Seven vessels were taken as abiding-places for the gods, and those vessels were wooden ones, hewn inside and outside. They were made in two pieces, which, when hewn into form, were put together and so lashed, the joining being dressed with vegetable gum. When finished they were painted on the outside only with red ochre, and the lid was inserted. The appearance of the vessel, and of the peculiar lashing of that kind of god's vessel employed, when coming to the land area at Aotea-roa was as shown in the diagram (p. 217). These vessels were closed up at night; on bright days they were opened so that the gods might emerge on to the stages, of which there were seven.
The persons permanently appointed to look after those gods were Te Rongo-patahi, Ruawharo, Tupai, Kohupara, Kaewa, Puhiwhanake, Mokinokino, and Whatuira; these were all. Those priests occupied the stern thwart of "Takitumu," on account of the gods, also because of Kohupara and Tupai, younger brother of Ruawharo, who were adepts at steering sea-going vessels. Their knowledge of that work was from the time of Tawhitiroa, and these were the reasons why the stern thwart was allotted to them; in fact, they occupied two thwarts, the two below those of Tamatea-ariki.page 217
Kaewa was the bearer of the tapu firesticks, the lower stick (kaunoti) and the hika or rubbing-stick pertaining to it. That kaunoti and hika were named after the star Puaroa, because that star is one of the principal ones and also tapu, a star that has a misty or smoky appearance called au pukohu and hiku makohu rangi; hence they were named after that star, because of the smoke proceeding from the firestick. (Puaroa is probably a comet.)
As to Puhi-whanake and Whatuira, these persons were observers of the stars of the heavens in order to foretell bad weather and fine weather; also observers of the moon and sun, so that the prow of the vessel might be held steadfastly on the region of the land objective. Such was the task of those two persons; they remained awake all night and slept in the daytime; such were their actions.

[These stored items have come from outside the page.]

(** The stripping ends; its command is a suffix of the words and no wrapper. *)
Lemma strip_wrappers_spec fuel names argv : length argv < fuel →
  ∃ inner names' r, _strip_wrappers fuel names argv = Some (inner, names', r) ∧
    (r = None → inner `suffix_of` argv ∧
     match inner with w :: _ => mem (_name w) _WRAPPERS = false | [] => True end) ∧
    (r = None ∨ r = Some EnvOptions).
Proof.
  revert names argv. induction fuel as [|fuel IH]; intros names argv Hl; [lia|].
  destruct argv as [|w rest]; cbn -[mem].
  { eexists _, _, _. split_and!; [done|done|by left]. }
  assert (∀ names rest', rest' `suffix_of` rest →
    ∃ inner names' r, _strip_wrappers fuel names rest' = Some (inner, names', r) ∧
      (r = None → inner `suffix_of` w :: rest ∧
       match inner with w :: _ => mem (_name w) _WRAPPERS = false | [] => True end) ∧
      (r = None ∨ r = Some EnvOptions)) as Hgo.
  { intros ns rest' Hs. apply suffix_length in Hs as Hsl. cbn in Hl.
    destruct (IH ns rest') as (inner & ns' & r & -> & Hr & He); [lia|].
    eexists _, _, _. split_and!; [done| |done]. intros ->. destruct (Hr eq_refl) as [Hi Hw].
    split; [|done]. apply suffix_cons_r. by etrans. }
  destruct (mem (_name w) _WRAPPERS) eqn:Hw; cbn.
  2: { eexists _, _, _. split_and!; [done|by intros _|by left]. }
  destruct (String.eqb (_name w) "env").
  - destruct (drop_assigns names rest) as [ns rest'] eqn:Hd. apply drop_assigns_suffix in Hd.
    destruct rest' as [|o rest']; [by apply Hgo|]. destruct (dashed o); [|by apply Hgo].
    eexists _, _, _. split_and!; [done|done|by right].
  - destruct (String.eqb (_name w) "timeout"); apply Hgo; [|apply drop_options_suffix].
    etrans; [apply tail_suffix|apply drop_dashed_suffix].
Qed.

(** ** What [classify] does, before the rules *)

(** The command [classify] gets to the rules with, if it does. *)
Inductive admitted (project : string) (path_env : option string) (also_outside original : list string)
    : list string → list string → string → Prop :=
| granted cmd args env_names exe :
    _strip_wrappers (S (length original)) [] original = Some (cmd :: args, env_names, None) →
    existsb (contains_char "000") original = false →
    isascii cmd = true → hard_floor (_name cmd) args = None →
    resolve H project path_env also_outside cmd = inl exe →
    mem (lower (path_suffix exe)) [".bat"; ".cmd"] && negb (forallb _PLAIN_ARG args) = false →
    admitted project path_env also_outside original (cmd :: args) env_names exe.

Lemma classify_cases original policy project written path_env outside :
  let C p := classify H original p project written path_env outside in
  (outcome (C policy) = refused ∧ ∀ p, C p = C policy) ∨
  ∃ cmd args env_names exe, admitted project path_env outside original (cmd :: args) env_names exe ∧
    ∀ p, C p = decide_rules H p project written original (cmd :: args) env_names (_name cmd) exe (is_path cmd).
Proof.
  cbn zeta. unfold classify. destruct original as [|[|c w] rest]; [by left|by left|].
  destruct (existsb (contains_char "000") (String c w :: rest)) eqn:Hn; [by left|].
  destruct (_strip_wrappers _ [] _) as [[[[|cmd args] ns] [r|]]|] eqn:Hs; [by left..| |by left].
  destruct (isascii cmd) eqn:Ha; [cbn [negb]|by left].
  destruct (hard_floor (_name cmd) args) eqn:Hf; [by left|].
  destruct (resolve H project path_env outside cmd) as [exe|r] eqn:Hr; [|by left].
  destruct (mem (lower (path_suffix exe)) [".bat"; ".cmd"] && negb (forallb _PLAIN_ARG args)) eqn:Hb;
    [by left|]. right. exists cmd, args, ns, exe. split; [|done]. by constructor.
Qed.

Lemma decide_rules_None project written original inner ns name exe in_repo :
  outcome (decide_rules H None project written original inner ns name exe in_repo) = asks.
Proof. unfold decide_rules. cbn. by destruct (asks_because _ _ _ _). Qed.

(** The first deny rule that fits. *)
Definition denied (policy : option Policy) (inner : list string) : option (list string) :=
  policy ≫= λ p, head (filter (λ rule, _prefix rule inner = true) (deny p)).

Lemma head_filter_None {A} (P : A → Prop) `{∀ x, Decision (P x)} l :
  head (filter P l) = None ↔ Forall (λ x, ¬ P x) l.
Proof.
  induction l as [|x l IH]; [done|]. rewrite filter_cons, Forall_cons.
  destruct (decide (P x)); cbn; naive_solver.
Qed.

Lemma denied_None p inner :
  denied (Some p) inner = None ↔ ∀ rule, rule ∈ deny p → _prefix rule inner = false.
Proof.
  unfold denied. cbn. rewrite head_filter_None, Forall_forall.
  split; intros Hr rule Hin; specialize (Hr rule Hin); destruct (_prefix rule inner); naive_solver.
Qed.

Lemma find_allow_inl rules inner ns rule : find_allow rules inner ns = Some (inl rule) →
  rule ∈ rules ∧ _prefix (allow_argv rule) inner = true ∧ ∀ n, n ∈ ns → n ∈ env_extra rule.
Proof.
  induction rules as [|r rules IH]; cbn; [done|].
  destruct (_prefix (allow_argv r) inner) eqn:Hp; cbn; [|intros ?%IH; set_solver by naive_solver].
  destruct (existsb _ ns) eqn:He; [done|]. intros [= <-]. split_and!; [by apply list_elem_of_here|done|].
  intros n Hn. apply dec_stable. intros Hne. rewrite <-not_true_iff_false, existsb_exists in He.
  apply He. exists n. split; [by apply list_elem_of_In|]. unfold mem. by rewrite bool_decide_false.
Qed.

(** ** The guarantees *)

(** A command refused without a policy is refused, in the same words, under
    every policy: no rule reaches below the hard floor, the unresolved command
    or the malformed one. *)
Theorem floor_beyond_every_policy original policy project written path_env outside :
  outcome (classify H original None project written path_env outside) = refused →
  classify H original policy project written path_env outside =
  classify H original None project written path_env outside.
Proof.
  intros Hr. destruct (classify_cases original None project written path_env outside)
    as [[_ Hall]|(cmd & args & ns & exe & _ & Hall)]; [by apply Hall|].
  rewrite Hall, decide_rules_None in Hr. done.
Qed.

(** A policy only decides last: what is not refused without one asks, and
    with one it is denied, asks, or matches. Adding deny rules leaves the
    answer as it is or refuses. *)
Theorem deny_rules_only_refuse original p p' project written path_env outside :
  allow p' = allow p → deny p ⊆ deny p' →
  outcome (classify H original (Some p') project written path_env outside) = refused ∨
  classify H original (Some p') project written path_env outside =
  classify H original (Some p) project written path_env outside.
Proof.
  intros Ha Hd. destruct (classify_cases original (Some p) project written path_env outside)
    as [[_ Hall]|(cmd & args & ns & exe & _ & Hall)]; [right; by rewrite Hall|].
  rewrite !Hall. unfold decide_rules. fold (denied (Some p') (cmd :: args)).
  fold (denied (Some p) (cmd :: args)).
  destruct (denied (Some p') (cmd :: args)) as [rule|] eqn:Hp'; [by left|]. right.
  assert (denied (Some p) (cmd :: args) = None) as ->.
  { rewrite denied_None in Hp' |- *. intros rule Hin. apply Hp', Hd, Hin. }
  cbn. by rewrite Ha.
Qed.
(* ===== verification/Difflib.v ===== *)
(** * [difflib.SequenceMatcher]

    The part of the standard library's matcher that [diff_render.py] uses: the
    index of the second sequence with its heuristic of popular elements, the
    longest match of two ranges, the blocks, the opcodes and their groups.
    [script] says what a list of opcodes promises, [gapped] what is left of it
    when ranges without changes are dropped. *)

From S2P Require Import Prelude.

Inductive tag : Type := Equal | Replace | Delete | Insert.
#[export] Instance tag_eq_dec : EqDecision tag.
Proof. solve_decision. Defined.
(** [(tag, i1, i2, j1, j2)]: [a[i1:i2]] against [b[j1:j2]]. *)
Record opcode := Op { op_tag : tag; i1 : nat; i2 : nat; j1 : nat; j2 : nat }.
#[export] Instance opcode_eq_dec : EqDecision opcode.
Proof. solve_decision. Defined.

(** [l[i:j]] of indices that are not negative. *)
Definition sub {A} (l : list A) (i j : nat) : list A := drop i (take j l).

Lemma length_sub {A} (l : list A) i j : j ≤ length l → length (sub l i j) = j - i.
Proof. intros H. unfold sub. rewrite length_drop, length_take. lia. Qed.
Lemma sub_nil {A} (l : list A) i : sub l i i = [].
Proof. unfold sub. apply drop_ge. rewrite length_take. lia. Qed.
Lemma sub_all {A} (l : list A) : sub l 0 (length l) = l.
Proof. unfold sub. by rewrite firstn_all. Qed.
Lemma sub_app {A} (l : list A) i j k : i ≤ j → j ≤ k → sub l i k = sub l i j ++ sub l j k.
Proof.
  intros Hi Hj. unfold sub.
  rewrite <-(take_drop (j - i) (drop i (take k l))), drop_drop.
  rewrite take_drop_commute, take_take. do 2 f_equal; [f_equal; lia|lia].
Qed.
Lemma sub_lookup {A} (l : list A) i j n : n < j - i → sub l i j !! n = l !! (i + n).
Proof. intros Hn. unfold sub. rewrite lookup_drop, lookup_take_lt; [done|lia]. Qed.
Lemma sub_lookup_ge {A} (l : list A) i j n : j - i ≤ n → sub l i j !! n = None.
Proof. intros Hn. unfold sub. rewrite lookup_drop, lookup_take_ge; [done|lia]. Qed.
Lemma drop_sub {A} (l : list A) i : drop i l = sub l i (length l).
Proof. unfold sub. by rewrite firstn_all. Qed.
(** ** Examples *)
#[local] Existing Instance plain_cells.
Definition sample_change : string * option string * option string :=
  ("a.py", Some (join_lines ["one"; "two"; "three"]), Some (join_lines ["one"; "2"; "three"; "four"])).
Example sample_turn : draw_turn_diff [sample_change; ("b", None, Some (join_lines ["x"]))] 80 60 =
  ["a.py: lines 1-3 -> 1-4, +2 -1"; "1   one"; "2 - two"; "2 + 2"; "3   three"; "4 + four";
   "b: new file, 1 line"; "1 + x"; "2 files, +3 -1"].
Proof. vm_compute. reflexivity. Qed.
Example silent_cut : draw_turn_diff [sample_change; ("b", None, Some (join_lines ["x"]))] 80 7 =
  ["a.py: lines 1-3 -> 1-4, +2 -1"; "1   one"; "2 - two"; "2 + 2"; "3   three"; "4 + four";
   "2 files, +3 -1"].
Proof. vm_compute. reflexivity. Qed.
(** A direction mark is replaced, not shown as an escape. *)
Example direction_mark_replaced :
  safe_text (utf8_text [0x202E; 97]%N) = utf8_text [0xFFFD; 97]%N.
Proof. vm_compute. reflexivity. Qed.
Lemma diff_counts_balance_witness : ∃ ls added removed,
  _diff "a.py" sample_change.1.2 sample_change.2 80 3 60 = (ls, added, removed) ∧
  line_count sample_change.1.2 + added = line_count sample_change.2 + removed.
Proof.
  eexists _, _, _. split; [vm_compute; reflexivity|].
  eapply (diff_counts_balance "a.py" _ _ 80 3 60); [vm_compute; reflexivity|].
  intros t [[= <-]|[= <-]]; vm_compute; reflexivity.
Defined.
Lemma turn_is_printable_witness :
  all_printable (draw_turn_diff [sample_change] 80 60) ∧ length (draw_turn_diff [sample_change] 80 60) ≤ 60 + 2.
Proof.
  apply turn_is_printable. constructor; [|constructor].
  split_and!; [vm_compute; reflexivity|intros s [= <-]; vm_compute; reflexivity..].
Defined.
(** ** What the inputs say

    Which answer a line gives, apart from the code's own tables: [A] and [R]
    answer for the rest of the file, and a typed hunk ends at a dot. *)
Inductive word := AcceptWord | RejectWord | SkipWord | EditWord | AcceptRest | RejectRest.
Definition word_of (line : string) : option word :=
  let w := strip line in
  if bool_decide (w = "A") then Some AcceptRest
  else if bool_decide (w = "R") then Some RejectRest
  else if bool_decide (lower w ∈ ["a"; "y"; "yes"]) then Some AcceptWord
  else if bool_decide (lower w ∈ ["r"; "n"; "no"]) then Some RejectWord
  else if bool_decide (lower w ∈ ["s"; "skip"]) then Some SkipWord
  else if bool_decide (lower w = "e") then Some EditWord
  else None.

(** The inputs answer one hunk: [a], and for the rest of the file too where
    the last one is given. *)
Inductive said (applied : bool) : list (option string) → answer → option bool → list (option string) → Prop :=
| said_again line ins a rest ins' :
    word_of line = None → said applied ins a rest ins' → said applied (Some line :: ins) a rest ins'
| said_accept line ins : word_of line = Some AcceptWord → said applied (Some line :: ins) Turn None ins
| said_reject line ins : word_of line = Some RejectWord → said applied (Some line :: ins) Saved None ins
| said_skip line ins :
    word_of line = Some SkipWord → said applied (Some line :: ins) (if applied then Turn else Saved) None ins
| said_edit line typed dot ins :
    word_of line = Some EditWord → Forall (λ l, strip l ≠ ".") typed → strip dot = "." →
    said applied (Some line :: (Some <$> typed) ++ Some dot :: ins) (Typed typed) None ins
| said_accept_rest line ins : word_of line = Some AcceptRest → said applied (Some line :: ins) Turn (Some true) ins
| said_reject_rest line ins : word_of line = Some RejectRest → said applied (Some line :: ins) Saved (Some false) ins.
(** The inputs answer [k] hunks. *)
Inductive hunks_say (applied : bool) : list (option string) → nat → list answer → list (option string) → Prop :=
| say_all ins : hunks_say applied ins 0 [] ins
| say_one ins a ins1 k l ins' :
    said applied ins a None ins1 → hunks_say applied ins1 k l ins' → hunks_say applied ins (S k) (a :: l) ins'
| say_rest ins a b ins' k :
    said applied ins a (Some b) ins' → hunks_say applied ins (S k) (replicate (S k) a) ins'.
(** The inputs answer a yes or no with one of these words. *)
Inductive whole_says (yes no : list string) : list (option string) → bool → list (option string) → Prop :=
| whole_again line ins keep ins' :
    lower (strip line) ∉ yes ++ no → whole_says yes no ins keep ins' → whole_says yes no (Some line :: ins) keep ins'
| whole_yes line ins : lower (strip line) ∈ yes → whole_says yes no (Some line :: ins) true ins
| whole_no line ins : lower (strip line) ∈ no → whole_says yes no (Some line :: ins) false ins.
Notation keep_says := (whole_says ["k"; "keep"; "a"; "y"; "yes"; "s"; "skip"] ["restore"; "r"; "n"; "no"]).
Notation apply_says := (whole_says ["apply"; "k"; "keep"; "a"; "y"; "yes"] ["r"; "n"; "no"; "s"; "skip"]).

Kohupara and Tupai looked after the gods, lest some of them should escape. They closed the openings of the vessels in which the gods abode, and opened them in daytime, besides certain times when it was considered desirable to let them move about outside; they alone had the arrangement of such matters.
Mokinokino was a food-bearer and conserver of food-supplies for all the priests mentioned by me; these were the priests to be page 218supplied by him at all times when "Takitumu" was sailing the ocean. The storage place for food-supplies was in the bow of the vessel.
Te Rongo-patahi and Ruawharo were the priests who despatched the gods to perform any task desired of one or more of them. Now, such were the positions assigned to them in regard to all their gods.
The atua brought hither by the Aotea immigrants were Maru, Kahukura, Rongomai, and Te Ihinga-o-te-rangi, the first three of whom are widely known in these Islands, and of whom we have given some description. In the case of the vessel known as "Kurahaupo," we learn from tradition that Mahutonga was the priestly expert on board, and that the atua in his charge were Maru, Tunui-o-te-ika, and Ruamano.